[EXERCISE INPUT]
(** * GoHPC: worker pool executor, work splitting and job registry

    A shallow embedding of the Go sources of [qcserestipy/gohpc]:

    - [pkg/workerpool/pool.go]: the context-aware executor ([Module Pool]),
      as a labelled transition system over the goroutines of one [Run] call;
    - the draft executor without a context ([Module Draft]);
    - the draft executor that reports incomplete results ([Module Early]);
    - the work splitting of the compute server and of the CLI examples
      ([Module Split]);
    - the task ranges and the factorial table of the series example
      ([Module Chudnovsky]);
    - [pkg/serve/job.go]: the compute server and its handler
      ([Module Serve]) and the job registry ([Module Registry]).

    Go's [int] is modelled as [Z]; no operation below leaves the 64-bit range
    on inputs that are in it.  Slices are lists, channels are queues with a
    closed flag, and an unbuffered hand-off is one joint step of the sender
    and the receiver. *)

From Stdlib Require Import ZArith Lia String.
From stdpp Require Import base list gmap strings.

(* ===================================================================== *)
(** ** Facts about lists used by all models                               *)
(* ===================================================================== *)

Lemma elem_of_insert_inv {A} (l : list A) (i : nat) (x y : A) :
  x ∈ <[i := y]> l → x = y ∨ x ∈ l.
Proof.
  revert i. induction l as [|a l IH]; intros [|i]; simpl;
    rewrite ?elem_of_cons; auto.
  - intros [->|?]; auto.
  - intros [->|[->|?]%IH]; auto.
Qed.

Lemma forallb_false_lookup {A} (f : A → bool) (l : list A) :
  forallb f l = false → ∃ i x, l !! i = Some x ∧ f x = false.
Proof.
  induction l as [|a l IH]; simpl; [done|].
  destruct (f a) eqn:E; simpl.
  - intros (i & x & ? & ?)%IH. by exists (S i), x.
  - intros _. by exists 0, a.
Qed.

Lemma seq_submseteq (n m : nat) : n ≤ m → seq 0 n ⊆+ seq 0 m.
Proof.
  intros Hnm. replace m with (n + (m - n)) by lia.
  rewrite seq_app. by apply submseteq_inserts_r.
Qed.
(** X29. The owner is recognised by [!==] alone: on a platform where [!==]
    holds of every two [Principal] objects, nobody, the owner included, can
    update or delete a stored donor, charity or campaign; each attempt
    answers [Error "Unauthorized"] and writes nothing. *)
Theorem mutations_refused_to_all env s :
  (∀ a b : Principal, strict_neq a b = true) →
  (∀ donorId donor payload,
     donorProfileStorage s !! donorId = Some donor →
     updateDonorProfile env donorId payload s = (Normal (Err (Error "Unauthorized")), s)
     ∧ deleteDonorProfile env donorId s = (Normal (Err (Error "Unauthorized")), s))
  ∧ (∀ charityId charity payload,
       charityProfileStorage s !! charityId = Some charity →
       updateCharityProfile env charityId payload s
       = (Normal (Err (Error "Unauthorized")), s)
       ∧ deleteCharityProfile env charityId s = (Normal (Err (Error "Unauthorized")), s))
  ∧ (∀ campaignId campaign payload,
       campaignStorage s !! campaignId = Some campaign →
       updateCampaign env campaignId payload s = (Normal (Err (Error "Unauthorized")), s)
       ∧ deleteCampaignById env campaignId s = (Normal (Err (Error "Unauthorized")), s)).
Proof.
  intros Hneq.
  unfold updateDonorProfile, deleteDonorProfile, updateCharityProfile,
    deleteCharityProfile, updateCampaign, deleteCampaignById. run.
  split_and!; intros id stored payload Hstored; by rewrite Hstored, Hneq.
Qed.

(** *** The queries *)

(** X19. The five listing queries never change the stores; each answers
    [NotFound] when its store is empty and otherwise the non-empty list of the
    stored values. *)
Theorem listing_queries s :
  (∃ answer, getAllDonorProfiles s = (Normal answer, s)
     ∧ lists (λ _, true) (donorProfileStorage s) "No donor profiles found" answer)
  ∧ (∃ answer, getAllCharityProfiles s = (Normal answer, s)
       ∧ lists (λ _, true) (charityProfileStorage s) "No charity profiles found" answer)
  ∧ (∃ answer, getAllCampaigns s = (Normal answer, s)
       ∧ lists (λ _, true) (campaignStorage s) "No campaigns found" answer)
  ∧ (∃ answer, getAllDonations s = (Normal answer, s)
       ∧ lists (λ _, true) (persistedReserves s) "No donations found" answer)
  ∧ (∃ answer, getAllDonationReports s = (Normal answer, s)
       ∧ lists (λ _, true) (donationReportStorage s) "No donation reports found" answer).
Proof.
  unfold getAllDonorProfiles, getAllCharityProfiles, getAllCampaigns, getAllDonations,
    getAllDonationReports. run.
  split_and!; (eexists; split; [apply listing_answer|apply lists_all]).
Qed.

(** X20. The filtering queries never change the stores and answer
    [NotFound] when nothing is selected: [getAcceptedCampaigns] and
    [getCompletedCampaigns] select by status, [getDonorDonations] and
    [getCharityDonations] select the completed donations by [donorId] and
    [charityId], [getDonorCampaigns] fails for an unknown donor and otherwise
    selects the campaigns whose [donors] include the donor. *)
Theorem filtering_queries s :
  (∃ answer, getAcceptedCampaigns s = (Normal answer, s)
     ∧ lists is_accepted (campaignStorage s) "No accepted campaigns found" answer)
  ∧ (∃ answer, getCompletedCampaigns s = (Normal answer, s)
       ∧ lists is_completed (campaignStorage s) "No completed campaigns found" answer)
  ∧ (∀ donorId, ∃ answer, getDonorDonations donorId s = (Normal answer, s)
       ∧ lists (λ donation, String.eqb (Donation.donorId donation) donorId)
           (persistedReserves s) "No donations found for this donor" answer)
  ∧ (∀ charityId, ∃ answer, getCharityDonations charityId s = (Normal answer, s)
       ∧ lists (λ donation, String.eqb (Donation.charityId donation) charityId)
           (persistedReserves s) "No donations found for this charity" answer)
  ∧ (∀ donorId,
       (donorProfileStorage s !! donorId = None →
        getDonorCampaigns donorId s
        = (Normal (Err (NotFound ("Donor with id=" +:+ donorId +:+ " not found"))), s))
       ∧ (is_Some (donorProfileStorage s !! donorId) →
          ∃ answer, getDonorCampaigns donorId s = (Normal answer, s)
            ∧ lists (λ campaign, includes (Campaign.donors campaign) donorId)
                (campaignStorage s) "No campaigns found for this donor" answer)).
Proof.
  unfold getAcceptedCampaigns, getCompletedCampaigns, getDonorDonations,
    getCharityDonations, getDonorCampaigns. run.
  split_and!; try intros id; try split.
  1-4: eexists; split; [apply listing_answer|apply lists_filter].
  - by intros ->.
  - intros [donor ->]. eexists; split; [apply listing_answer|apply lists_filter].
Qed.

(** *** An id that is not stored *)

(** X21. An id that is not stored: the updates, deletions and lookups by
    id, [completeCampaign] and [acceptCampaign] answer [NotFound] with the id
    in the text and write nothing; [acceptCampaign] looks for the donor before
    the campaign. *)
Theorem missing_id_not_found env id s :
  (donorProfileStorage s !! id = None →
   let answer {T} : Completion (Result T Message) * State :=
     (Normal (Err (NotFound ("Donor profile with id=" +:+ id +:+ " not found"))), s) in
   (∀ payload, updateDonorProfile env id payload s = answer)
   ∧ deleteDonorProfile env id s = answer
   ∧ getDonorProfileById id s = answer
   ∧ ∀ campaignId,
       acceptCampaign env id campaignId s
       = (Normal (Err (NotFound ("Donor with id=" +:+ id +:+ " not found"))), s))
  ∧ (charityProfileStorage s !! id = None →
     let answer {T} : Completion (Result T Message) * State :=
       (Normal (Err (NotFound ("Charity profile with id=" +:+ id +:+ " not found"))), s) in
     (∀ payload, updateCharityProfile env id payload s = answer)
     ∧ deleteCharityProfile env id s = answer
     ∧ getCharityProfileById id s = answer)
  ∧ (campaignStorage s !! id = None →
     let answer {T} : Completion (Result T Message) * State :=
       (Normal (Err (NotFound ("Campaign with id=" +:+ id +:+ " not found"))), s) in
     (∀ payload, updateCampaign env id payload s = answer)
     ∧ deleteCampaignById env id s = answer
     ∧ completeCampaign env id s = answer
     ∧ getCampaignById id s = answer
     ∧ ∀ donorId, is_Some (donorProfileStorage s !! donorId) →
                  acceptCampaign env donorId id s = answer).
Proof.
  unfold updateDonorProfile, deleteDonorProfile, getDonorProfileById, acceptCampaign,
    updateCharityProfile, deleteCharityProfile, getCharityProfileById,
    updateCampaign, deleteCampaignById, completeCampaign, getCampaignById. run.
  split_and!; intros Hnone; rewrite ?Hnone; split_and!; try done.
  intros donorId [donor ->]. simpl. by rewrite Hnone.
Qed.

[DESCRIPTION OF THE TASK] Give an exact copy of the lines above from the line with "split_and!; try intros id; try split." up to and including the line with "Theorem missing_id_not_found env", and leave everything else out.

[TASK OUTPUT]
  split_and!; try intros id; try split.
  1-4: eexists; split; [apply listing_answer|apply lists_filter].
  - by intros ->.
  - intros [donor ->]. eexists; split; [apply listing_answer|apply lists_filter].
Qed.

(** *** An id that is not stored *)

(** X21. An id that is not stored: the updates, deletions and lookups by
    id, [completeCampaign] and [acceptCampaign] answer [NotFound] with the id
    in the text and write nothing; [acceptCampaign] looks for the donor before
    the campaign. *)
Theorem missing_id_not_found env id s :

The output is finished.